Cursor Cloud Agents and Composer 2 (2026-03-06) — Cursor ships cloud agents with full VM and computer use – agents test their own changes end-to-end and produce video demos. Agent usage now exceeds tab autocomplete at Cursor. Composer 2 follows with their in-house frontier coding model built on Kimi K2.5 via continued pretraining and RL through Fireworks AI. $0.50/$2.50 per 1M tokens, 61.3 CursorBench. I don’t use Cursor much any more and have mostly switched to Claude Code.
Infrastructure
H100 Rental Prices Reversing (2026-03-27) — H100 rental prices have reversed their 2024 depreciation and are climbing since December 2025, driven by reasoning model and agent demand. Dylan Patel says H100s are worth more today than 3 years ago. The GPU shortage is back.
Meta-AMD $100B AI Chip Deal (2026-03-26) — AMD announced a $100B agreement to supply up to 6 GW of AI capacity to Meta using custom MI450 Instinct GPUs.

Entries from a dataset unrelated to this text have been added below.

(** * Astro Scheduler (Assignment 2): the schedule manager, its conflict
      validator and its event bus, embedded from the TypeScript sources.

    Conventions of the embedding.
    - A JavaScript string is a [string]: a sequence of code units, here the
      code units 0..255.
    - A JavaScript number that the code computes from times is an integer or
      [NaN] ([Num]); integers are exact.
    - A call that may throw returns a [Res]; a method that reads or writes the
      manager, the clock or the listeners is a function of the [World]
      (state passing, the state surviving a throw as it does in JavaScript).
    - What the platform provides ([new Date()], [Date.prototype.toISOString],
      [new Date(string)], [JSON.stringify], [JSON.parse]) is the [Host]
      of the world.
    - What a caller passes to a method has the type its signature declares.
      The items of an imported array have no type the code checks: they are
      values of any shape ([JSON.any]), and [Untyped] says what the code
      does with those that are not task records.
    - A listener is called with [update] and answers by returning or by
      throwing an [Error] object; its [getName] returns. In the operations
      on the schedule a listener leaves the manager alone while it is
      called ([IObserver.t]); [Live] is the dispatch with listeners that
      attach and detach listeners from inside [update]. *)

From Stdlib Require Import ZArith List String Ascii Bool Lia Permutation Arith Sorted.
Import ListNotations.
Local Open Scope string_scope.
Local Open Scope list_scope.
Local Open Scope Z_scope.
Lemma scan_loop_shape (fuel : nat) (p : ptr)
  (acc specs : list format_spec_t) :
  Forall entry_shape acc ->
  scan_loop fuel p acc = Ok specs -> Forall entry_shape specs.
Proof.
  revert p acc; induction fuel as [|fuel IH]; intros p acc Hacc;
    [discriminate|].
  cbn [scan_loop]. destruct p as [|c q]; cbn [deref bind tl]; [discriminate|].
  destruct (Ascii.eqb c NUL); [intro H; injection H as <-; exact Hacc|].
  destruct (Ascii.eqb c "%") eqn:Ec; [|apply IH; exact Hacc].
  apply Ascii.eqb_eq in Ec; subst c.
  destruct q as [|c1 q']; cbn [deref bind tl]; [discriminate|].
  destruct (Ascii.eqb c1 "%"); [apply IH; exact Hacc|].
  destruct (scan_marker ("%"%char :: c1 :: q')) as [[p' entry]|] eqn:E;
    cbn [bind]; [|discriminate].
  destruct entry as [e|]; apply IH; [|exact Hacc].
  apply Forall_app. split; [exact Hacc|].
  constructor; [exact (scan_marker_shape _ _ _ E) | constructor].
Qed.

(** X15: Whatever the template, an entry of the scanner holds a rule that begins
    with the percent sign, and no entry has the tag [TYPE_FLOAT]: that case
    of the drivers' [switch] is never reached. *)
Theorem find_format_specifiers_shape (format : option string)
  (specs : list format_spec_t) :
  find_format_specifiers format = Ok specs -> Forall entry_shape specs.
Proof.
  destruct format as [s|]; unfold find_format_specifiers; [|discriminate].
  apply scan_loop_shape. constructor.
Qed.

(** ** Arguments and counts on token templates *)

Lemma marker_entry_consumes (m : marker) (st st' : dstate) :
  marker_ok m = true ->
  vprint_switch (marker_entry m) st = Ok st' ->
  length (st_args st) = S (length (st_args st')) /\
  st_spec_count st' = st_spec_count st /\
  st_struct_count st' = st_struct_count st.
Proof.
  intro Hm. unfold marker_ok in Hm.
  repeat (apply andb_prop in Hm; destruct Hm as [Hm ?]).
  assert (Hc : In (m_conv m) (chars "diouxXeEfFgGaAcspn")).
  { match goal with
    | Hv : conv_ok _ = true |- _ =>
      unfold conv_ok in Hv; apply existsb_exists in Hv;
        destruct Hv as (x & Hin & Heq); apply Ascii.eqb_eq in Heq;
        subst x; exact Hin
    end. }
  unfold vprint_switch, marker_entry. cbn [type substr].
  simpl in Hc.
  repeat (destruct Hc as [<-|Hc];
          [ cbv [get_type Ascii.eqb Bool.eqb strchr orb NUL Ascii.zero
                 existsb list_ascii_of_string];
            cbv [signed_type unsigned_type reference_type];
            unfold printf, store_count, va_arg;
            destruct (st_args st) as [|a rest];
            repeat (first [break_match | progress cbn [bind]]);
            intro Hr; try discriminate; injection Hr as <-;
            simpl; repeat split |]).
  contradiction.
Qed.

Lemma token_step_arguments (t : token) (st st' : dstate) :
  tokens_ok [t] = true ->
  token_step t st = Ok st' ->
  length (st_args st) = (token_arguments t + length (st_args st'))%nat /\
  st_spec_count st' =
    st_spec_count st + Z.of_nat (length (token_entries t)) /\
  st_struct_count st <= st_struct_count st'
    <= st_struct_count st + Z.of_nat (token_opaque t).
Proof.
  intro Hok. cbn [tokens_ok] in Hok. rewrite andb_true_r in Hok.
  unfold token_step. destruct t as [c| |m|].
  - intro H; injection H as <-. simpl. repeat split; lia.
  - intro H; injection H as <-. simpl. repeat split; lia.
  - destruct (vprint_switch (marker_entry m) st) as [st1|] eqn:E;
      cbn [bind]; [|discriminate].
    intro H; injection H as <-.
    destruct (marker_entry_consumes m st st1 Hok E) as (Ha & Hc & Hs).
    simpl. rewrite Ha, Hc, Hs. repeat split; lia.
  - unfold vprint_display, va_arg.
    destruct (st_args st) as [|a rest];
      repeat (first [break_match | progress cbn [bind]]);
      intro H; try discriminate; injection H as <-;
      simpl; repeat split; lia.
Qed.

Lemma run_tokens_arguments (toks : list token) (st st' : dstate) :
  tokens_ok toks = true ->
  run_tokens toks st = Ok st' ->
  length (st_args st) = (arguments_of toks + length (st_args st'))%nat /\
  st_spec_count st' = st_spec_count st + Z.of_nat (length (entries toks)) /\
  st_struct_count st <= st_struct_count st'
    <= st_struct_count st + Z.of_nat (opaque_of toks).
Proof.
  revert st; induction toks as [|t toks IH]; intros st Hok.
  - intro H; injection H as <-. simpl. repeat split; lia.
  - cbn [tokens_ok] in Hok. apply andb_prop in Hok.
    destruct Hok as [Ht Hrest].
    assert (Ht1 : tokens_ok [t] = true)
      by (cbn [tokens_ok]; rewrite andb_true_r;
          destruct t; try exact Ht;
          apply andb_prop in Ht; destruct Ht as [Ht _];
          rewrite Ht; simpl; rewrite andb_false_r; reflexivity).
    cbn [run_tokens].
    destruct (token_step t st) as [st1|] eqn:E; cbn [bind]; [|discriminate].
    intro H. apply (IH st1 Hrest) in H.
    apply (token_step_arguments t st st1 Ht1) in E.
    unfold arguments_of, opaque_of in *. rewrite entries_cons, length_app.
    unfold list_sum in *. cbn [map fold_right]. lia.
Qed.

(** X7: On a template made of tokens a call that returns has taken exactly one
    argument for every marker and one for every delimiter, also for a
    marker with a star; the markers are all counted, and the returned value
    exceeds their number by at most the number of delimiters. *)
Theorem display_vprint_tokens_arguments (toks : list token)
  (args : list arg) (r : Z) (st : dstate) :
  tokens_ok toks = true ->
  display_vprint (Some (template_of toks)) args = Ok (r, st) ->
  length args = (arguments_of toks + length (st_args st))%nat /\
  st_spec_count st = Z.of_nat (length (entries toks)) /\
  Z.of_nat (length (entries toks)) <= r
    <= Z.of_nat (length (entries toks)) + Z.of_nat (opaque_of toks).
Proof.
  intros Hok. rewrite vprint_on_tokens by exact Hok.
  destruct (run_tokens toks _) as [st1|] eqn:E; cbn [bind]; [|discriminate].
  intro H; injection H as <- <-.
  apply (run_tokens_arguments _ _ _ Hok) in E. simpl in E. lia.
Qed.

(** ** No loop runs forever *)

(** X1: the scanner and both drivers return on every template and every
    argument list: each turn of their loops moves the position forward, also
    over a malformed marker, so none of them runs forever. *)
Theorem loops_terminate (file : option stream) (format : option string)
  (args : list arg) :
  find_format_specifiers format <> Fault OutOfFuel /\
  display_vprint format args <> Fault OutOfFuel /\
  display_vfprint file format args <> Fault OutOfFuel.
Proof.
  split.
  - destruct format as [s|]; [|discriminate].
    apply find_format_specifiers_terminates.
  - split.
    + apply display_vprint_terminates.
    + apply display_vfprint_terminates.
Qed.

(** ** Examples for the statements with hypotheses *)

Lemma scan_marker_grammar_witness :
  marker_ok example_marker = true /\
  scan_marker (marker_text example_marker ++ chars "!")
  = Ok (chars "!", Some (marker_entry example_marker)).
Proof.
  split; [reflexivity|].
  apply (scan_marker_grammar example_marker (chars "!")). reflexivity.
Defined.

Lemma find_format_specifiers_tokens_witness :
  tokens_ok example_tokens = true /\
  find_format_specifiers (Some (template_of example_tokens))
  = Ok (entries example_tokens).
Proof.
  split; [reflexivity|].
  apply (find_format_specifiers_tokens example_tokens). reflexivity.
Defined.

Lemma display_vprint_tokens_witness :
  tokens_ok example_tokens = true /\
  display_vprint (Some (template_of example_tokens)) example_args =
  do st <- run_tokens example_tokens
             (init (tokens_text example_tokens ++ [NUL]) example_args);
  Ok (st_spec_count st + st_struct_count st, st).
Proof.
  split; [reflexivity|].
  apply (display_vprint_tokens example_tokens example_args). reflexivity.
Defined.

Meta increased its West Texas datacenter commitment sixfold to $10B targeting 1 GW by 2028.
xAI TERAFAB (2026-03-26) — Elon Musk announces TERAFAB, a $20B domestic chip manufacturing project by SpaceX and Tesla targeting a terawatt of compute per year. I’ll believe it when I see it.
NVIDIA GTC 2026 and Vera Rubin (2026-03-16) — Jensen’s GTC keynote: $1T sales backlog for 2027, positions inference as the central inflection point. Announced Vera Rubin next-gen platform with Google Cloud among the first to offer NVL72 rack-scale systems in H2 2026. H200 production reallocating to Vera Rubin chips. Also unveiled NemoClaw for enterprise-secure agentic compute.

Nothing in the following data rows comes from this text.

(** * Baasix MCP server: request-dispatch core

    A shallow embedding of the configuration loader ([baasix/config.js]) and
    of the server module ([baasix/index.js]): the token lifecycle
    ([getAuthToken]), the HTTP proxy ([baasixRequest]), the tool handlers and
    the [CallTool] dispatcher.

    The mutable module variables [authToken] and [authExpiry] are fields of an
    explicit state that every asynchronous function threads; the backend, the
    clock and the JavaScript built-ins are interfaces ([Backend],
    [JsRuntime]).  One invocation is modelled as running to completion:
    interleaving of several in-flight invocations is outside the model. *)

From Stdlib Require Import ZArith NArith List String Ascii.
From stdpp Require Import base option list strings pretty gmap fin_maps.

Local Open Scope string_scope.
Local Open Scope list_scope.

(** ** JavaScript values *)

(** The values that travel through tool arguments, request bodies and
    response bodies.  [VUndefined] is what reading a missing property
    gives. *)
Unset Elimination Schemes.
Inductive JsValue : Type :=
| VUndefined
| VNull
| VBool (b : bool)
| VNum (n : Z)
| VStr (s : string)
| VArr (items : list JsValue)
| VObj (fields : list (string * JsValue)).
Set Elimination Schemes.

(** Truthiness of a string: every string but the empty one. *)
Definition truthy_string (s : string) : bool :=
  negb (String.eqb s EmptyString).

(** Truthiness of a variable that holds a string or [undefined]/[null]. *)
Definition truthy (o : option string) : bool :=
  match o with
  | Some s => truthy_string s
  | None => false
  end.

(** Truthiness of a timestamp variable: [null] and [0] are falsy. *)
Definition truthy_time (o : option N) : bool :=
  match o with
  | Some t => negb (N.eqb t 0)
  | None => false
  end.

(** Truthiness of an arbitrary value. *)
Definition js_truthy (v : JsValue) : bool :=
  match v with
  | VUndefined | VNull => false
  | VBool b => b
  | VNum n => negb (Z.eqb n 0)
  | VStr s => truthy_string s
  | VArr _ | VObj _ => true
  end.

(** [a || b] on strings that may be undefined. *)
Definition or_else (a : option string) (b : string) : string :=
  match a with
  | Some s => if truthy_string s then s else b
  | None => b
  end.

(** ** config.js *)

Module ConfigJs.

Definition DEFAULT_CONFIG : gmap string string :=
  <["BAASIX_URL" := "http://localhost:8056"]>
    (<["BAASIX_EMAIL" := "admin@baasix.com"]>
       (<["BAASIX_PASSWORD" := "admin@123"]> ∅)).
(** The collaborators.  Each answers as a function of the history. *)
Class World : Type := {
  (** [Slab.from_bulk_get_all_slabs(bulk)]: the structures of the slabs *)
  world_slabs : list Event -> Atoms -> exn + list Atoms;
  (** [AdsorbateSlabConfig(slab, adsorbate, num_sites, num_augmentations_per_site, mode=mode)]:
      the candidate structures of the configuration *)
  world_place : list Event -> Atoms -> Atoms -> Z -> Z -> string -> exn + list Atoms;
  (** [os.makedirs(dir, exist_ok=...)] *)
  world_makedirs : list Event -> string -> bool -> option exn;
  (** [calculate.calculate_energy_of_slab(atoms, traj_path, log_path, calc)] *)
  world_relax : list Event -> Atoms -> string -> string -> option Calc -> exn + Atoms;
  (** [db.write(atoms, **kv)]: the id the store assigns *)
  world_db_write : list Event -> Db -> Atoms -> Tags -> exn + Z
}.

Context {W : World}.

(** ** Objects *)

(** [db_id] is an attribute that only the database writers assign:
    [None] means that the object has no such attribute yet. *)
Record Bulk : Type := {
  bulk_atoms : Atoms;
  bulk_db_id : option Z
}.

Record Slab : Type := {
  slab_atoms : Atoms;
  slab_bulk : loc;
  slab_db_id : option Z
}.

(** A candidate structure of a configuration's [atoms_list]. *)
Record Candidate : Type := {
  cand_atoms : Atoms;
  cand_db_id : option Z
}.

Record Adsorbate : Type := {
  adsorbate_atoms : Atoms
}.

Record AdsorbateSlabConfig : Type := {
  cfg_slab : loc;
  cfg_adsorbate : Adsorbate;
  cfg_atoms_list : list loc
}.

(** The structure returned by a relaxation, with the attributes
    [relax_adsorbate_slabs] sets on it ([None]: attribute not set). *)
Record RelaxedAdslab : Type := {
  rel_atoms : Atoms;
  rel_bulk_id : option Z;
  rel_slab_id : option Z;
  rel_adslab_id : option Z;
  rel_adsorbate : option string
}.

(** ** State and the monad of the program *)

Record State : Type := {
  st_bulks : loc -> Bulk;
  st_slabs : loc -> Slab;
  st_cands : loc -> Candidate;
  st_next : loc;
  st_trace : list Event
}.

Inductive outcome (A : Type) : Type :=
| Ok (a : A)
| Raise (e : exn).
Arguments Ok {A} a.
Arguments Raise {A} e.

(** A computation returns or raises, and keeps the state either way. *)
Definition M (A : Type) : Type := State -> outcome A * State.

Definition ret {A} (a : A) : M A := fun s => (Ok a, s).

Definition raise {A} (e : exn) : M A := fun s => (Raise e, s).

Definition bind {A B} (m : M A) (k : A -> M B) : M B :=
  fun s =>
    match m s with
    | (Ok a, s') => k a s'
    | (Raise e, s') => (Raise e, s')
    end.

(** [try: m  except Exception as e: handler e] *)
Definition try_except {A} (m : M A) (handler : exn -> M A) : M A :=
  fun s =>
    match m s with
    | (Ok a, s') => (Ok a, s')
    | (Raise e, s') => handler e s'
    end.

Definition exc_of {A} (r : outcome A) : option exn :=
  match r with
  | Ok _ => None
  | Raise e => Some e
  end.

End Model.

Arguments Ok {A} a.
Arguments Raise {A} e.

Declare Scope py_scope.
Delimit Scope py_scope with py.
Notation "x <- m ;; k" := (bind m (fun x => k))
  (at level 61, m at next level, right associativity) : py_scope.
Notation "m ;; k" := (bind m (fun _ => k))
  (at level 61, right associativity) : py_scope.
Local Open Scope py_scope.

Section Program.
Context {ST : Structures} {W : World}.

Definition emit (ev : Event) : M unit :=
  fun s => (Ok tt, {| st_bulks := st_bulks s; st_slabs := st_slabs s;
                      st_cands := st_cands s; st_next := st_next s;
                      st_trace := st_trace s ++ [ev] |}).

(** [for x in xs: body x] *)
Fixpoint for_each {A} (xs : list A) (body : A -> M unit) : M unit :=
  match xs with
  | [] => ret tt
  | x :: xs' => body x ;; for_each xs' body
  end.

(** [[f x for x in xs]] *)
Fixpoint map_m {A B} (f : A -> M B) (xs : list A) : M (list B) :=
  match xs with
  | [] => ret []
  | x :: xs' => y <- f x ;; ys <- map_m f xs' ;; ret (y :: ys)
  end.

(** [enumerate(xs)] *)
Definition enumerate {A} (xs : list A) : list (nat * A) :=
  combine (seq 0 (length xs)) xs.

Definition print (line : string) : M unit := emit (EPrint line).

(** *** Attribute access on stored objects *)

Definition upd {A} (f : loc -> A) (l : loc) (v : A) : loc -> A :=
  fun l' => if Nat.eqb l' l then v else f l'.

Definition get_bulk (l : loc) : M Bulk := fun s => (Ok (st_bulks s l), s).
Definition get_slab (l : loc) : M Slab := fun s => (Ok (st_slabs s l), s).
Definition get_cand (l : loc) : M Candidate := fun s => (Ok (st_cands s l), s).

(** [obj.db_id]: raises when the attribute was never assigned. *)
Definition read_db_id (cls : string) (v : option Z) : M Z :=
  match v with
  | Some id => ret id
  | None => raise (AttributeError ("'" ++ cls ++ "' object has no attribute 'db_id'"))
  end.

(** [bulk.db_id = id] *)
Definition set_bulk_db_id (l : loc) (id : Z) : M unit :=
  fun s =>
    let b := st_bulks s l in
    (Ok tt, {| st_bulks := upd (st_bulks s) l {| bulk_atoms := bulk_atoms b; bulk_db_id := Some id |};
               st_slabs := st_slabs s; st_cands := st_cands s;
               st_next := st_next s; st_trace := st_trace s |}).

(** [slab.db_id = id] *)
Definition set_slab_db_id (l : loc) (id : Z) : M unit :=
  fun s =>
    let x := st_slabs s l in
    (Ok tt, {| st_bulks := st_bulks s;
               st_slabs := upd (st_slabs s) l
                 {| slab_atoms := slab_atoms x; slab_bulk := slab_bulk x; slab_db_id := Some id |};
               st_cands := st_cands s; st_next := st_next s; st_trace := st_trace s |}).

NVIDIA Dynamo (2026-03-10) — NVIDIA open-sources a datacenter-scale inference engine supporting SGLang, TRT-LLM, and vLLM. Optimizes serving through prefill/decode disaggregation, intelligent scheduling, and Kubernetes orchestration. Designed around cost/latency/quality tradeoffs for multi-node LLM inference. I haven’t tried it but this fills a real gap.
Apple M5 Pro / M5 Max (2026-03-03) — Apple’s new chips claim 4x faster LLM prompt processing vs M4 Pro/Max. M5 Max: up to 128GB unified memory at 614GB/s. 2x faster SSD at 14.5GB/s. Major upgrade for local AI inference – running 397B MoE models on a laptop is now plausible. I want one!
Financing
Q1 2026 AI Venture Funding Record (2026-03-31) — Q1 2026 set an all-time record: $300B invested globally with $242B (80%) going to AI. The four largest rounds ever – OpenAI $122B, Anthropic $30B, xAI $20B, Waymo $16B – accounted for 65% of global venture investment.

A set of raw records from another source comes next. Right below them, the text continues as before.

(** * Palm capture: the phase state machines, the landmark evaluators and
      the embedding aggregator of the two screens (guided capture and game).

    JavaScript numbers are IEEE 754 binary64 values; they are embedded as
    Rocq's primitive floats, whose operations the kernel evaluates exactly as
    the hardware does.  The averaging loop of [saveEmbedding] is written once
    over an arithmetic interface, so that it can be run in binary64 (what the
    program does) and over the rationals (arithmetic without rounding). *)

From Stdlib Require Import String.
From Stdlib Require Import Floats ZArith List Bool Permutation Lia.
From Stdlib Require Import QArith Qcanon.
Import ListNotations.

Close Scope Qc_scope.
Close Scope Q_scope.
Open Scope nat_scope.

Set Warnings "-inexact-float".
Set Implicit Arguments.

(* ================================================================== *)
(** * Arithmetic used by the averaging loop *)

Class Arith (A : Type) : Type := {
  zero : A;
  add : A -> A -> A;
  div : A -> A -> A;
  of_nat : nat -> A
}.

(** [array.length] as a binary64 number (exact below 2^53). *)
Definition float_of_nat (n : nat) : float :=
  PrimFloat.of_uint63 (Uint63.of_Z (Z.of_nat n)).

#[export] Instance float_Arith : Arith float := {
  zero := 0%float;
  add := PrimFloat.add;
  div := PrimFloat.div;
  of_nat := float_of_nat
}.

#[export] Instance Qc_Arith : Arith Qc := {
  zero := Q2Qc 0;
  add := Qcplus;
  div := Qcdiv;
  of_nat := fun n => Q2Qc (inject_Z (Z.of_nat n))
}.

(* ================================================================== *)
(** * The built-ins of [Math] the screens call, on binary64 *)

Module JsMath.

Definition is_neg_zero (a : float) : bool :=
  PrimFloat.is_zero a && PrimFloat.get_sign a.

(** [Math.min(a, b)]: NaN if either is NaN; -0 is below +0. *)
Definition min (a b : float) : float :=
  if (a <? b)%float then a
  else if (b <? a)%float then b
  else if (a =? b)%float then (if is_neg_zero a then a else b)
  else PrimFloat.nan.

(** [Math.max(a, b)]: NaN if either is NaN; +0 is above -0. *)
Definition max (a b : float) : float :=
  if (a <? b)%float then b
  else if (b <? a)%float then a
  else if (a =? b)%float then (if is_neg_zero a then b else a)
  else PrimFloat.nan.

Definition abs (a : float) : float := PrimFloat.abs a.
Definition sqrt (a : float) : float := PrimFloat.sqrt a.

(** An integer below 2^53 in magnitude as a binary64 number. *)
Definition float_of_Z (z : Z) : float :=
  match z with
  | Z0 => 0%float
  | Zpos _ => PrimFloat.of_uint63 (Uint63.of_Z z)
  | Zneg p => (- PrimFloat.of_uint63 (Uint63.of_Z (Zpos p)))%float
  end.

(** [Math.floor(x)]: a finite [x] with a negative exponent has a
    fractional part and a magnitude below 2^53. *)
Definition floor (x : float) : float :=
  match Prim2SF x with
  | S754_finite s m e =>
      if (0 <=? e)%Z then x
      else
        let q := Z.shiftr (Zpos m) (- e) in
        let exact := (Z.shiftl q (- e) =? Zpos m)%Z in
        if s then (if exact then x else float_of_Z (- (q + 1)))
        else float_of_Z q
  | _ => x
  end.
Lemma downloadToFile_unfold url dp maxRetries w :
  exists w0,
    downloadToFile url dp maxRetries w
    = downloadWithRetry url dp maxRetries (S maxRetries) 0 w0 /\
    net w0 = net w /\ clock w0 = clock w /\ trace w0 = trace w /\
    disk w0 = disk w /\ tmp_remove dp (tmp w0) = tmp_remove dp (tmp w).
Proof.
  destruct (mkdir_tmp_frame dp w) as [w0 [Hm H]].
  exists w0. split; [|exact H].
  unfold downloadToFile, bind. rewrite Hm. reflexivity.
Qed.

(** The general shape of a run of [downloadToFile]. *)
Lemma downloadToFile_run url dp maxRetries w r w' :
  downloadToFile url dp maxRetries w = (r, w') ->
  exists errs tr,
    trace w' = trace w ++ tr /\
    control tr = retry_events 0 errs ++ final_events r /\
    Forall (fun e => isRetryable e = true) errs /\
    (length errs <= maxRetries)%nat /\
    sleeps tr = map (fun k => seconds (2 ^ Z.of_nat k)) (seq 0 (length errs)) /\
    clock w' = (clock w + sum (sleeps tr))%Z /\
    disk w' = disk w /\
    tmp_remove dp (tmp w') = tmp_remove dp (tmp w) /\
    (r = Hang -> net w' = []) /\
    (forall e, r = Throw e ->
       isRetryable e = false \/ length errs = maxRetries).
Proof.
  intros H.
  destruct (downloadToFile_unfold url dp maxRetries w)
    as [w0 [Hu [Hn [Hc [Ht [Hd Hm]]]]]].
  rewrite Hu in H. apply downloadWithRetry_run in H; [|lia|lia].
  destruct H as [errs [tr [Ht' [Hctl [Hall [Hlen [Hclk [Hdk [Htm [Hhang Hex]]]]]]]]]].
  exists errs, tr. simpl in Hlen.
  split; [congruence|]. split; [assumption|]. split; [assumption|].
  split; [lia|]. split.
  { rewrite <- sleeps_control, Hctl, sleeps_app, sleeps_retry_events, sleeps_final.
    apply app_nil_r. }
  split; [congruence|]. split; [congruence|]. split; [congruence|].
  split; [assumption|].
  intros e He. destruct (Hex e He) as [Hx|Hx]; [left; assumption | right; lia].
Qed.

Kimi $1B Raise (2026-03-14) — Moonshot AI (Kimi) raises $1B at $18B valuation, up 4x in three months. The best-funded Chinese AI lab behind the Attention Residuals paper and Kimi K2.5.
Cursor $2B ARR / $50B Valuation (2026-03-12) — Cursor doubles ARR to $2B in three months, 60% from corporate customers. Raising at $50B valuation.
Replit Agent 4 / $9B Valuation (2026-03-11) — Replit triples valuation to $9B in 6 months. Agent 4 pivots from coding platform to full knowledge work suite with canvas, apps, slides, and videos. Part of the broader trend of coding agent builders expanding to general knowledge work. I haven’t tried it.
AMI Labs ($1B Seed) (2026-03-10) — Yann LeCun launches AMI Labs with a $1.03B seed at $3.5B pre-money – one of the largest seed rounds ever. Building world models around JEPA for robotics, explicitly betting against autoregressive LLMs as the path to intelligence. Team heavy on FAIR vision researchers.
OpenAI $110B Funding Round (2026-03-05) — OpenAI raises $110B from Amazon, Nvidia, and SoftBank. The round was the third most important thing Altman announced that day (after GPT-5.4 and Codex updates).